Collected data
──────────────────────────────

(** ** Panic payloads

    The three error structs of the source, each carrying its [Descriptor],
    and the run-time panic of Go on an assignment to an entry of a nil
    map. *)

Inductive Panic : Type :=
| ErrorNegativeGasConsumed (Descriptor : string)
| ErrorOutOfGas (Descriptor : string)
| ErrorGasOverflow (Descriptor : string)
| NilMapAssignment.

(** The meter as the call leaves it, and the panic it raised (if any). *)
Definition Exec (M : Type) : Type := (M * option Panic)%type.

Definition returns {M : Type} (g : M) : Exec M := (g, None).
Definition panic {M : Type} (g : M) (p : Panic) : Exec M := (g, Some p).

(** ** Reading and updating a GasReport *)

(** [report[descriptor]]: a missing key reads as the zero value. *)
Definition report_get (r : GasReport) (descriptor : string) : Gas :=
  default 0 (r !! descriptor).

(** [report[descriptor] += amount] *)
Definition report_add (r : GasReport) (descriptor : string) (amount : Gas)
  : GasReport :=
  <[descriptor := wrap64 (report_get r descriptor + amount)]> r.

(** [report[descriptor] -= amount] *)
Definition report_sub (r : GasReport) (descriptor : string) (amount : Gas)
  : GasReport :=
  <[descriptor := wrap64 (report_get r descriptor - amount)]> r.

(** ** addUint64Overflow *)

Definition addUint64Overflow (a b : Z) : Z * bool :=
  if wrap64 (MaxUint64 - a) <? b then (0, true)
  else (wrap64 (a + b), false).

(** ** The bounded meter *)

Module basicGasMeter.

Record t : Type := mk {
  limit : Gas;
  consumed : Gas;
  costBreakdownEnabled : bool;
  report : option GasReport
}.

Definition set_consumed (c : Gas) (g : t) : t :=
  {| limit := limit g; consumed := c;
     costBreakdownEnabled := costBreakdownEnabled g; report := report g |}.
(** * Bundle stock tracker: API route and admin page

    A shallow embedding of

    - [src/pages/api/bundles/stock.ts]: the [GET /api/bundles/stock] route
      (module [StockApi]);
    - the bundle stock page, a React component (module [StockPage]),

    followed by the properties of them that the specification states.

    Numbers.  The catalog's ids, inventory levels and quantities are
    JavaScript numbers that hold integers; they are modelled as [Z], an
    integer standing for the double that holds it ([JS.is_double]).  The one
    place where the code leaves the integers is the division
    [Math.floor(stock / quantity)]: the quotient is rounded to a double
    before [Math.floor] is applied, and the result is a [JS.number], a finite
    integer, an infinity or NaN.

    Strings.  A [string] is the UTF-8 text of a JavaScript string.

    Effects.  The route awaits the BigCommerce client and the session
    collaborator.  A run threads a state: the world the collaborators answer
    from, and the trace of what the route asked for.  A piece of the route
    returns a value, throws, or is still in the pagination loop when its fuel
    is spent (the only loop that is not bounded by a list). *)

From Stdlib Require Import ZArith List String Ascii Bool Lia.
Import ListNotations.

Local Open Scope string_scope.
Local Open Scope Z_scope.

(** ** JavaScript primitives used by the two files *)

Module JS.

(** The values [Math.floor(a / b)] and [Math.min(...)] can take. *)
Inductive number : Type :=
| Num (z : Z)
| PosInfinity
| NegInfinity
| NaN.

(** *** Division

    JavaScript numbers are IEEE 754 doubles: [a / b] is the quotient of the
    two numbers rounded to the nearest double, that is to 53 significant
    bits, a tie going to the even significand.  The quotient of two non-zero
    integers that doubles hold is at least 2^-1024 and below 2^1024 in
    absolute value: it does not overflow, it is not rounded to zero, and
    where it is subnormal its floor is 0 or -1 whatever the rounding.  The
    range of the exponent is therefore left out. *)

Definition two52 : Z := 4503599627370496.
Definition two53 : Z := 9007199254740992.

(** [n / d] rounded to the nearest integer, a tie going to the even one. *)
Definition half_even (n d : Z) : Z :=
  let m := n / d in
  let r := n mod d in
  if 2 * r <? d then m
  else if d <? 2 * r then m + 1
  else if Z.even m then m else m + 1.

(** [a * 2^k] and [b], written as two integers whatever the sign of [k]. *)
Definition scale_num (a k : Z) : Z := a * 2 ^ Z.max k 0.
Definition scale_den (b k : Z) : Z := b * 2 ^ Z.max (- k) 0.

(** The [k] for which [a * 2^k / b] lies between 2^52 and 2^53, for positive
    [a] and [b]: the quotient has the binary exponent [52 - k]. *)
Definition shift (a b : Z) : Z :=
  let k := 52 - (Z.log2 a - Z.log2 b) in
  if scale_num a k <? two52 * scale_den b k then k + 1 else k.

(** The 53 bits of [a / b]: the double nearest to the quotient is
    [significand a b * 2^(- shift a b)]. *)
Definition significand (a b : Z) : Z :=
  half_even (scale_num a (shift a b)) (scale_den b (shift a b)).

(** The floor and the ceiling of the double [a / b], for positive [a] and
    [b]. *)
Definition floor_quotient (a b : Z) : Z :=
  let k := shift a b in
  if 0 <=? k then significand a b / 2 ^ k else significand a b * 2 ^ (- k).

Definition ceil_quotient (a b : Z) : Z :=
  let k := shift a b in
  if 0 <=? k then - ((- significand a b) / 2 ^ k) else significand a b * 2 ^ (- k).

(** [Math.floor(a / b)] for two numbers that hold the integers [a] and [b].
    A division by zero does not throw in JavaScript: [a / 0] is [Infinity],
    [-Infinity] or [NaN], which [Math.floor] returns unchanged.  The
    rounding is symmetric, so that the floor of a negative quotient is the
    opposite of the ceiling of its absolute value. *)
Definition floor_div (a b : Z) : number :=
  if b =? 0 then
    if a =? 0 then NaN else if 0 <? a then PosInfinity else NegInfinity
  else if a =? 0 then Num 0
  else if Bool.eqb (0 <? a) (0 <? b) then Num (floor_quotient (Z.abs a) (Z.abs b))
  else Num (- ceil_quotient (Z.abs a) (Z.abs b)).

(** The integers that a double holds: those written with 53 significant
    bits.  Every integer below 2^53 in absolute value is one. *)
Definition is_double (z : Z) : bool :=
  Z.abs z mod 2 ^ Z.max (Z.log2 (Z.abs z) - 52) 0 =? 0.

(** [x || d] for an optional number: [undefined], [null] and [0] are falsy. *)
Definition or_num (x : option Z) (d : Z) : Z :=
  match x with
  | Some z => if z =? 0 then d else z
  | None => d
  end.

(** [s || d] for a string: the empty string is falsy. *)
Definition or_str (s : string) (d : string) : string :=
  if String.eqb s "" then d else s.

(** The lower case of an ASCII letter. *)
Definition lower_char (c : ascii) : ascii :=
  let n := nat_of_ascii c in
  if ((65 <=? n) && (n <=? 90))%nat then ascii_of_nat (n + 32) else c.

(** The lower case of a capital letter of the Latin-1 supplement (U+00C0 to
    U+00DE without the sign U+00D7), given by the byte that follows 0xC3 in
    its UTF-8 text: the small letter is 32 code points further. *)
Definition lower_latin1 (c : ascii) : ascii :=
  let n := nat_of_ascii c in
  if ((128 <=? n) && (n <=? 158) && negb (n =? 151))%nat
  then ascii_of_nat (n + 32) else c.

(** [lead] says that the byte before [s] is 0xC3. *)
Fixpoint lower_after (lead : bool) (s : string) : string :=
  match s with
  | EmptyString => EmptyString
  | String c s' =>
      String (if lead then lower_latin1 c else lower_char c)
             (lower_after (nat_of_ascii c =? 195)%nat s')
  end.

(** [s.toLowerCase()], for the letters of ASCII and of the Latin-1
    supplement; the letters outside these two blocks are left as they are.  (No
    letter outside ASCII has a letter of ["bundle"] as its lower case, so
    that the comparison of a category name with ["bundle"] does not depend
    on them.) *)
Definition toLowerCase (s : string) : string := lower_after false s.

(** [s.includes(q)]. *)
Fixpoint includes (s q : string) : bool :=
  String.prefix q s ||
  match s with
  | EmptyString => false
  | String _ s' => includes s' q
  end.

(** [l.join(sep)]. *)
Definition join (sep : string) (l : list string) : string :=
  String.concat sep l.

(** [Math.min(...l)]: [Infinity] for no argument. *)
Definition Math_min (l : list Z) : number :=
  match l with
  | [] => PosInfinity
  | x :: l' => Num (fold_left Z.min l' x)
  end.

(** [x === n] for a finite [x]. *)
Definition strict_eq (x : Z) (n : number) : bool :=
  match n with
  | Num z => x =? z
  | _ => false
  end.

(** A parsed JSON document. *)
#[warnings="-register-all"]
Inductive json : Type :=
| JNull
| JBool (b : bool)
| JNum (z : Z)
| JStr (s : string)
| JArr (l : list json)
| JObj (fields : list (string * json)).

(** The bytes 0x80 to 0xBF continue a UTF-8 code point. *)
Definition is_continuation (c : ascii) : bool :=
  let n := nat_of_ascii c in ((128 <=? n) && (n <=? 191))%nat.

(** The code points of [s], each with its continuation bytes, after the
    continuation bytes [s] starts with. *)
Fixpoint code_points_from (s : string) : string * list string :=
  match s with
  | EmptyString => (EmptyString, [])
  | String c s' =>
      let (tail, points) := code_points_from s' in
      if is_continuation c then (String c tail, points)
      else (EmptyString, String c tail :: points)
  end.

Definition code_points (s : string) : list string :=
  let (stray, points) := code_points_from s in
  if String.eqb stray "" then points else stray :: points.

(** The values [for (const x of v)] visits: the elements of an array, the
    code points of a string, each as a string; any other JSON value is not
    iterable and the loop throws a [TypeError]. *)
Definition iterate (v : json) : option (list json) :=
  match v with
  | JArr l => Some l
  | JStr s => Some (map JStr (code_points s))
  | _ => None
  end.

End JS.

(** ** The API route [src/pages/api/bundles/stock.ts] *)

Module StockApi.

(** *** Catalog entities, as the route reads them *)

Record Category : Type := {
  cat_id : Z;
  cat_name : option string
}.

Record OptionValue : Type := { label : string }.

──────────────────────────────

- [Work order]:
In the entries above, find the line with "Definition half_even (n" and the line with "else if a =? 0 then Num 0", then restate word for word both of them and every line between, with nothing more.

- [Response to the task]:
Definition half_even (n d : Z) : Z :=
  let m := n / d in
  let r := n mod d in
  if 2 * r <? d then m
  else if d <? 2 * r then m + 1
  else if Z.even m then m else m + 1.

(** [a * 2^k] and [b], written as two integers whatever the sign of [k]. *)
Definition scale_num (a k : Z) : Z := a * 2 ^ Z.max k 0.
Definition scale_den (b k : Z) : Z := b * 2 ^ Z.max (- k) 0.

(** The [k] for which [a * 2^k / b] lies between 2^52 and 2^53, for positive
    [a] and [b]: the quotient has the binary exponent [52 - k]. *)
Definition shift (a b : Z) : Z :=
  let k := 52 - (Z.log2 a - Z.log2 b) in
  if scale_num a k <? two52 * scale_den b k then k + 1 else k.

(** The 53 bits of [a / b]: the double nearest to the quotient is
    [significand a b * 2^(- shift a b)]. *)
Definition significand (a b : Z) : Z :=
  half_even (scale_num a (shift a b)) (scale_den b (shift a b)).

(** The floor and the ceiling of the double [a / b], for positive [a] and
    [b]. *)
Definition floor_quotient (a b : Z) : Z :=
  let k := shift a b in
  if 0 <=? k then significand a b / 2 ^ k else significand a b * 2 ^ (- k).

Definition ceil_quotient (a b : Z) : Z :=
  let k := shift a b in
  if 0 <=? k then - ((- significand a b) / 2 ^ k) else significand a b * 2 ^ (- k).

(** [Math.floor(a / b)] for two numbers that hold the integers [a] and [b].
    A division by zero does not throw in JavaScript: [a / 0] is [Infinity],
    [-Infinity] or [NaN], which [Math.floor] returns unchanged.  The
    rounding is symmetric, so that the floor of a negative quotient is the
    opposite of the ceiling of its absolute value. *)
Definition floor_div (a b : Z) : number :=
  if b =? 0 then
    if a =? 0 then NaN else if 0 <? a then PosInfinity else NegInfinity
  else if a =? 0 then Num 0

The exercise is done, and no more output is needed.